Making cooperation a part of gameplay is an easy way to do that. Many games already require players to use teamwork to win, but Burch and Wiseman say more can be done. Football matches require players to shake hand after every match—what if there was a digital equivalent?

In middle-school, I sent a recruitment request email to a Quake clan leader (there has to be a better term for this) full of overly aggressive sentiment and profanity from my friend’s computer. What I did not realize was that his father was able to track all outbound communication from the machine. I was later disciplined for my vulgarity by my parents and was forced to apologize to my friend’s parents. Full of embarrassment, I learned that the type of dialog I had engaged in was not appropriate. I also learned that even seemingly “anonymous” communication could be tracked.

I also recall seeing the term “gg” for the first time after a Starcraft match. After learning that the acronym stood for “good game,” I was taken aback. This may have been the first time I had seen resolute, positive communication in an online multiplayer setting. Sending “gg” at the end of each match became a ritual. This ritual can now be seen in Hearthstone. There has been much praise for Hearthstone’s use of limited speech commands, with a majority of matches ending in, “Well played.”

Fast forward a few years where I was called out by an openly gay high school classmate for being a “dick.” I am uncertain as to exact circumstance but I do recall being deserved of this title. At that moment, I had become acutely aware of my thoughts, actions, and communication toward others.

Not only does removing abusive communication from a game create an uninhibited environment for play and experience, I would bet that it has a lasting impact on real-world perspective and interaction. As long as slanderous behavior is met with positive reinforcement from in-game peers, the cancer will grow. Those shrouded in anonymity may be wise not to display this behavior in public but will continue to bank harmful viewpoints in private until disciplined by peers, companies, or guardians. Here’s to hoping Donald Sterling opened some eyes.

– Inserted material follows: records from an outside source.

Lemma www_prefix_is_ignored_witness :
  classify_domain "www.example.com" "example.com" true = (true, false).
Proof.
  apply (www_prefix_is_ignored "example.com" true); [done | reflexivity].
Defined.

(** X9. [is_subdomain_of] is irreflexive and asymmetric, holds of
    non-empty domains only, and whenever it holds [is_same_or_subdomain]
    holds too; [is_same_or_subdomain] holds of every non-empty domain and
    itself. *)
Theorem is_subdomain_of_strict (domain base_domain : string) :
  is_subdomain_of domain domain = false
  ∧ (domain ≠ "" → is_same_or_subdomain domain domain = true)
  ∧ (is_subdomain_of domain base_domain = true →
     domain ≠ "" ∧ base_domain ≠ "" ∧ domain ≠ base_domain
     ∧ is_subdomain_of base_domain domain = false
     ∧ is_same_or_subdomain domain base_domain = true).
Proof.
  split; [|split].
  - unfold is_subdomain_of. rewrite String.eqb_refl.
    by rewrite !orb_true_r.
  - intros Hd. unfold is_same_or_subdomain.
    rewrite (proj2 (String.eqb_neq _ _) Hd). simpl.
    by rewrite String.eqb_refl.
  - intros Hsub.
    pose proof (is_subdomain_of_same_or_subdomain _ _ Hsub) as Hsame.
    unfold is_subdomain_of in *.
    destruct (String.eqb_spec domain "") as [|Hd]; [done|].
    destruct (String.eqb_spec base_domain "") as [|Hb]; [done|].
    destruct (String.eqb_spec domain base_domain) as [|Hne]; [done|].
    simpl in Hsub.
    destruct (String.eqb (Py.replace "www." "" domain)
                (Py.replace "www." "" base_domain)) eqn:Hc; [done|].
    apply endswith_length in Hsub.
    change ("." +:+ Py.replace "www." "" base_domain)
      with (String "." (Py.replace "www." "" base_domain)) in Hsub.
    simpl in Hsub.
    repeat split; try done.
    destruct (String.eqb_spec base_domain domain) as [|_]; [congruence|].
    simpl.
    destruct (String.eqb (Py.replace "www." "" base_domain)
                (Py.replace "www." "" domain)); [done|].
    destruct (Py.endswith _ _) eqn:He; [|done].
    apply endswith_length in He.
    change ("." +:+ Py.replace "www." "" domain)
      with (String "." (Py.replace "www." "" domain)) in He.
    simpl in He. lia.
Qed.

Discipline is necessary. I fear that those children continuing to engage in lewd behavior are not being disciplined or monitored. What is worse are the adults who continue to engage in such behavior that may never be disciplined or monitored.

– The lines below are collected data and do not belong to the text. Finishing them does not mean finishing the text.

(* ===== verification/Prelude.v ===== *)
(** * A verification library for the core of the Foxglove SDK

    The Foxglove SDK lets an application log messages on channels, records them
    in MCAP files and serves them to visualisation clients over a WebSocket.
    This library models the core of the Rust crate (`src/rust/foxglove`) and the
    memory-managing parts of its C API (`src/c`): the context that binds
    channels to sinks, the wire format, the server with its connected clients,
    the recorders, the conversions of times, images and messages, and the C
    functions that pass parameters and messages between C and Rust.  Paths below
    are relative to `src/rust/foxglove/src`, or start with `src/`.

    ** How the program fits together

    An application builds a [RawChannel] in a [Context] and logs bytes on it, or
    a typed channel that encodes messages; the channel calls [log] on the sinks
    that subscribe to it.  A [ConnectedClient] of the WebSocket server and the
    writer of an MCAP file are such sinks: the context tells them of channels
    ([add_channels], [remove_channel]); a client advertises them to its peer, and
    the peer subscribes, which the client passes on to the context.  A logged
    message becomes a frame in the client's bounded data queue; all other
    messages go through its bounded control queue; a poller drains both.  The
    [Server] keeps what clients share: the list of clients, parameter
    subscriptions, services, the connection graph.  The C API wraps these objects
    in raw pointers, copies parameters in and out of C structs, and borrows C
    message structs for the time of a call.

    ** The files

    Foundations.
    - Prelude.v: outcomes of Rust computations ([result], with [Panic]), the
      error monad, shared lemmas, tactics and hints.
    - Bytes.v: little-endian integers, UTF-8, and the `bytes` crate's interface.
    - HeapLogic.v: programs over a heap of blocks, and a linear separation logic
      for them with a total-correctness [wp]; used by the files on C parameters.
    - Floats.v: IEEE arithmetic of [f32] and [f64] by SpecFloat.

    Channels and contexts.
    - Channel.v: `channel/raw_channel.rs`, `channel_descriptor.rs`,
      `log_sink_set.rs`, `throttler.rs`; Subscriptions.v:
      `context/subscriptions.rs`; Context.v: `context.rs` and building and
      closing of channels.  The invariant [ctx_inv] ties the indexes together;
      messages reach exactly the subscribed sinks, and sinks always know
      exactly the registered channels.
    - Typed.v: `encode.rs`, `channel.rs`, `channel_builder.rs`,
      `channel/lazy_channel.rs`, `context/lazy_context.rs`: typed channels, and a
      process with several contexts and statics that are built on first use.
    - Sync.v: `websocket/semaphore.rs` and `websocket/cow_vec.rs` by their
      atomic steps, under every interleaving of threads.

    The WebSocket server.
    - Messages.v, Wire.v, WireProofs.v: the messages of `protocol/common`,
      `protocol/v1`, `protocol/v2`, their binary payloads, opcodes and frames;
      round trips, exactness and absence of panics of the parsers.
    - Parameter.v: `protocol/common/parameter.rs`, parameters as JSON values.
    - ConnectionGraph.v: `websocket/connection_graph.rs`; a client that applies
      the updates tracks the graph, up to the exact condition under which a
      delta loses a change.
    - Advertise.v, Services.v, Token.v: schemas and channel advertisements
      (`protocol/common/schema.rs`, `websocket/advertise.rs`), services and
      their map (`websocket/service.rs`), the fingerprint of the catalogue
      ([compute_advertisement_token] of `websocket/server.rs`).
    - Outbox.v: `websocket/connected_client/send_lossy.rs` over the interface of
      flume's channels; Client.v: `websocket/connected_client.rs` as far as it
      concerns one client; Server.v: `websocket/server.rs` as far as it concerns
      the server alone.
    - Session.v: the server, its clients and the context together: every message
      handler, the operations that reach clients, the responders of
      `service/response.rs` and `fetch_asset.rs`, and the life of a connection.
      [run_sys] runs any event that can happen to such a [System].
    - SessionProofs.v: frame lemmas and the invariant [sys_inv] of all events.
      SessionTheorems.v, Requests.v, Connections.v: the properties of sessions.
      Handlers.v: `websocket/service/handler.rs` and the handlers of
      `fetch_asset.rs`, functions as handlers, with the tasks they spawn.
    - WebSocketServer.v: the builder and the handle of `websocket_server.rs`, and
      [create_server]: how a [System] comes to be.
    - AppUrl.v: `app_url.rs`, links that open the server in the app.

    Recording.
    - McapSink.v: `mcap_writer/mcap_sink.rs` over the mcap crate; Following.v:
      the sink attached to a context; Recorder.v: `mcap_writer.rs`, the file that
      a recorder leaves.
    - Stream.v: `stream.rs`, an MCAP file as a stream of byte chunks over a
      bounded tokio channel.

    Times, images and encodings.
    - Time.v: `schemas_wkt.rs`, `convert.rs`, `time.rs`, `metadata.rs`.
    - Image.v, Ros.v: `img2yuv`: buffers, encodings, demosaicing, and ROS image
      messages.
    - Protobuf.v: `protobuf.rs`, the wire format and [ProtobufField].
    - Descriptor.v, DescriptorData.v: file descriptors and descriptor sets, the
      values that prost's types denote, and `schemas/impls.rs`,
      `schemas/descriptors.rs`: what every generated message type publishes.
    - Derive.v: `src/rust/foxglove_derive/src/lib.rs`: what the macro accepts and
      what it generates, with the statics that hold descriptors and schemas.
      DeriveProofs.v: a reader that has only the schema reads every message;
      DeriveChecks.v: which structs are accepted, and that nothing is lost;
      DeriveExamples.v: instances, witnesses and faults.

    Data loaders.
    - DataLoader.v: `src/rust/foxglove_data_loader/src/lib.rs`: the builder of the
      description of data, over shared cells; DataLoaderProofs.v: its
      specification without references, the refinement, and consistency.

    The C API.
    - CError.v: the error codes of `src/c/src/lib.rs`.
    - CParameter.v: `src/c/src/parameter.rs`, its structs with their hand-written
      vectors, clones and drops; CParameterLogic.v: the ownership predicates and
      the specification of each operation; CParameterApi.v: the C functions
      against an abstract state of handles; CCallback.v: the parameter callbacks
      of `src/c/src/server.rs`.
    - CChannel.v: `src/c/src/channel.rs` (contexts and channels),
      `channel_descriptor.rs`, `sink_channel_filter.rs`: raw pointers, reference
      counts and borrowed strings; CChannelProofs.v: programs that follow the
      ownership rules; CChannelExamples.v: witnesses, and programs that do not.
    - CServer.v: `src/c/src/server.rs`, `service.rs`, `fetch_asset.rs`,
      `connection_graph.rs`, `playback_state.rs`: servers, services, graphs,
      responders and the callbacks of a listener, as boxes that C holds by pointer;
      CServerProofs.v: the invariant of host and boxes, and programs that follow
      the ownership rules; CServerExamples.v: a program with a server and a client.
    - CRecording.v: the recording functions of `src/c/src/channel.rs`, with custom
      writers, and `library_version.rs`; CRecordingProofs.v, CRecordingExamples.v:
      each pointer owns one open file, and what the file then contains.
    - Arena.v: `src/c/src/arena.rs`; CMessages.v: `src/c/src/util.rs`,
      `src/c/src/generated_types.rs`: the 42 message structs, their conversion,
      logging and encoding.

    ** What the theorems show

    - Safety: no binary parser and no sequence of events of a session panics;
      requests are gated by capabilities; concurrency limits hold in every
      reachable state; a closed connection leaves nothing behind; contexts of one
      process are isolated; C programs that follow the ownership rules use
      parameters, channels, servers and recordings and log messages without undefined
      behaviour, panic or leak, up to the first call that meets a fault which the
      theorem names: spare capacity in an array of values that is published
      ([c_api_safe], [on_set_parameters_safe]), channel metadata that the caller has
      made ([c_channels_safe]), a client that advertises a byte 0 ([c_servers_safe]),
      a string that is not UTF-8, a time past the range of its type and a null of the
      allocator ([borrow_preserves_message], [log_message_safe], [arena_serves]); a
      request that waits is held by exactly one box of C, and a call on a server that returns an error changes nothing but for what
      was moved into it ([c_servers_safe], [failed_calls_change_nothing]); opening a
      recording leaves an existing file as it is ([mcap_open_spec]).
    - Function: what each request does on every branch, that a service call is
      answered exactly once, that a logged message arrives at a subscribed
      client as a frame that parses to it, what a full queue loses, which bytes a
      stream loses and why ([stream_conserves]), what the
      conversions of images and times give, that a lazily built channel is built
      once.
    - Refinement: [Subscriptions], [ServiceMap], the parameter subscriptions
      and [CowVec] implement sets or lists; the graph updates implement
      replication of the graph; a recorded file holds exactly the messages logged and
      the metadata and attachments given, in order, also when C records it ([recorder_file], [c_file_records]);
      the C calls implement operations on abstract handles; logging a C struct is
      logging the message it describes; the builder of a data loader implements
      maps from ids.
    - Round trips: messages, schemas, advertisements, parameters, derived
      protobuf encodings: the schema of a derived struct describes its messages at
      all depths, with enums by their positions, and two values have the same
      encoding exactly if they are the same ([accepted_lossless]).
    - Faults of the code that modelling has shown are lemmas of the library where
      they can be: a fault is an example that runs ([spare_capacity_fault],
      [empty_array_leaks], [plain_metadata_undefined], [explicit_discriminants],
      [big_integer_mix], [nested_struct_panics], [generic_schema_shared],
      [nested_defined_twice], [double_option_ambiguous], [seek_before_start],
      [rangeless_start], [nul_topic], [no_ids],
      [custom_writer_unfiltered], [null_writer_leaks]) or the exception that a theorem
      states ([diff_applies_iff], [borrow_preserves_message], [log_message_safe],
      [arena_serves], [schema_describes]).

    ** Conventions

    A [Definition] follows the source's order of guards and early returns.  An
    integer is a [Z]; wrap-around is [wrap].  A [HashMap] is a [gmap]; theorems
    about messages built from one do not depend on the order unless it is
    fixed by the code.  Shared mutable objects live in a store (Channel.v), in
    the [System], in the [Process] or in a heap.  Logging and the callbacks of
    external code are recorded as events.  Undefined behaviour is an outcome of
    its own: a [Fault] in HeapLogic.v, [None] in Arena.v.  A loop that is not
    structural carries fuel; that the fuel suffices is proved
    ([swap_loop_spec], [chunks_concat], [send_lossy_loop_ok], the depth bounds of
    CParameterLogic.v, where the fuel is the number of blocks), and running out of
    it is a [Panic] or a [Fault] that the theorems exclude.

    Third-party code is a class of parameters with the laws the code relies on,
    each with a concrete instance: [Buf] (bytes), [Json] and [JsonNumber]
    (serde_json), [Base64] and [Base64Slice] (base64), [Flume] (flume), [BiMap]
    (bimap), [Mpsc] (tokio), [McapCrate] (mcap), [Chrono] (chrono), [Prost] and
    [ProstMessage] (prost), [YuvCrate] and [ImageCrate] (yuv, image), [Cdr] and
    [RosFormat], [UrlEncoding], [SmallBytes].  The allocator ([GlobalAlloc]), the
    layouts of types ([Layouts]) and the capacity that [collect] reserves
    ([Collect]) are parameters too, as are prost's codecs of the generated types
    ([DescriptorCodec], [Generated]), the descriptor files that are included
    ([IncludedFiles]), the order of a hash map ([HashOrder]) and the host of a data
    loader ([HostReader]).
    The answers of the network ([Net]) and of the system that opens files ([Files]), the
    flags of bitflags ([Bitflags]), the settings of mcap ([McapOptions]) and the
    environment of the build ([Build]) are parameters as well.

    ** Bounds

    Identifiers are allocated from wrapping counters; the theorems on runs
    assume fewer than 2^32 - 1 connections and fewer than 2^64 - 2 channels.
    Queues are assumed to have a positive capacity (1024 by default): flume
    treats capacity zero differently.  The stack is below 2^63, and a slice is
    not larger than [isize::MAX] bytes.  The boxes and vectors of HeapLogic.v and
    CServer.v are always allocated (Rust ends the process otherwise); the allocator of
    the arena, whose answer is not checked, may fail.  The ids of a data
    loader are [u16], and a search for a free one has 2^16 rounds, one per id.  A
    reader of derived messages has the depth of the type as its fuel.

    ** Not modelled

    Network I/O, TLS, tokio tasks and the select loop of the poller; JSON text
    (given to the parameter [Json]); the interleaving of two session operations
    (each operation of [System] is one step, as under the locks of the source,
    while Sync.v and [send_lossy_interference] treat the lock-free parts under
    interference); the protobuf codecs that prost
    derives for the generated schemas; recursive derived types, and the parsing
    of the macro's input by syn; the exported wrapper of a data loader; C programs with two servers in one context,
    or that record from two contexts; the tokio runtime and the
    thread that waits in [WebSocketServer::start_blocking]; `src/c/src/logging.rs`; the other language
    bindings; the code generators. *)

From Stdlib Require Export ZArith Lia List.
From stdpp Require Export base tactics option list gmap strings.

One additional bit on innovative interaction in multiplayer games:

John Siracusa on Journey’s use of multiplayer interaction in “Strange Game”:

Though players can’t harm each other, they can help each other. Touching another player recharges the power used to leap and (eventually) fly. In cold weather, touching warms both players, fighting back the encroaching frost. More experienced players can guide new players to secret areas and help them through difficult parts of the game.

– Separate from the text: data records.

(** The errors of the v1 server-message parser: an empty frame, an
    opcode other than the five defined ones whatever follows it, and a payload
    shorter than the fixed fields of its opcode. *)
Theorem ServerMessage_parse_errors opcode rest :
  fits 8 opcode →
  ServerMessage_parse_binary [] = Err EmptyBinaryMessage ∧
  (¬ 1 ≤ opcode ≤ 5 →
    ServerMessage_parse_binary (le_bytes 1 opcode ++ rest) = Err (InvalidOpcode opcode)) ∧
  (1 ≤ opcode ≤ 5 →
    (length rest < ServerMessage_header opcode)%nat →
    ServerMessage_parse_binary (le_bytes 1 opcode ++ rest) = Err BufferTooShort).
Proof.
  intros Ho. split_and!; [done|..]; intros Hr; unfold ServerMessage_parse_binary, parse_frame;
    rewrite get_u8_bytes by done; cbn [or_panic mbind result_bind];
    unfold ServerMessage_dispatch.
  - by rewrite ServerOpcode_from_repr_None.
  - intros Hl.
    assert (opcode = 1 ∨ opcode = 2 ∨ opcode = 3 ∨ opcode = 4 ∨ opcode = 5) by lia.
    destruct_or?; subst; cbn in Hl; cbn [ServerOpcode_from_repr parse_payload MessageData_payload Time_payload
        ServiceCallResponse_payload FetchAssetResponse_payload PlaybackState_payload];
      unfold MessageData_parse, Time_parse, ServiceCallResponse_parse,
        FetchAssetResponse_parse, PlaybackState_parse; by rewrite enough_short by lia.
Qed.
End messages.

(** ** Witnesses: the theorems at concrete messages, over [buf_ref] *)

Definition sample_request : ClientMessage :=
  CServiceCallRequest {| scq_service_id := 7; scq_call_id := 4294967295;
    scq_encoding := "json"; scq_payload := as_bytes "{}" |}.
Definition sample_pcr : V2ClientMessage :=
  V2CPlaybackControlRequest {| pcr_playback_command := Pause;
    pcr_playback_speed := 1065353216; pcr_seek_time := Some 5; pcr_request_id := "r1" |}.
Definition sample_state : PlaybackState :=
  {| ps_status := Ended; ps_current_time := 12; ps_playback_speed := 1065353216;
     ps_did_seek := true; ps_request_id := Some ""%string |}.

Ltac wf_compute := vm_compute; repeat split; congruence.

Lemma ClientMessage_roundtrip_witness :
  ∃ bytes, ClientMessage_to_bytes sample_request = Some bytes ∧ length bytes = 19%nat ∧
    ClientMessage_parse_binary bytes = Ok sample_request.
Proof.
  eexists. split; [reflexivity|]. split; [reflexivity|].
  apply (ClientMessage_roundtrip sample_request); [wf_compute|reflexivity].
Defined.

Lemma V2ClientMessage_roundtrip_witness :
  ∃ bytes, V2ClientMessage_to_bytes sample_pcr = Some bytes ∧
    V2ClientMessage_parse_binary bytes = Ok sample_pcr.
Proof.
  eexists. split; [reflexivity|].
  apply (V2ClientMessage_roundtrip sample_pcr); [wf_compute|reflexivity].
Defined.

Journey players are not better people than Call of Duty players or Halo players. In fact, they’re often the same people. The difference is in the design of the game itself. By so thoroughly eliminating all forms of negative interaction, all that remains is the positive.

Players do want to interact; real people are much more interesting than computerized entities. In Journey, players inevitably find themselves having positive interactions with others. And, as it turns out, many people find these positive, cooperative interactions even more rewarding than their usual adversarial gaming experiences.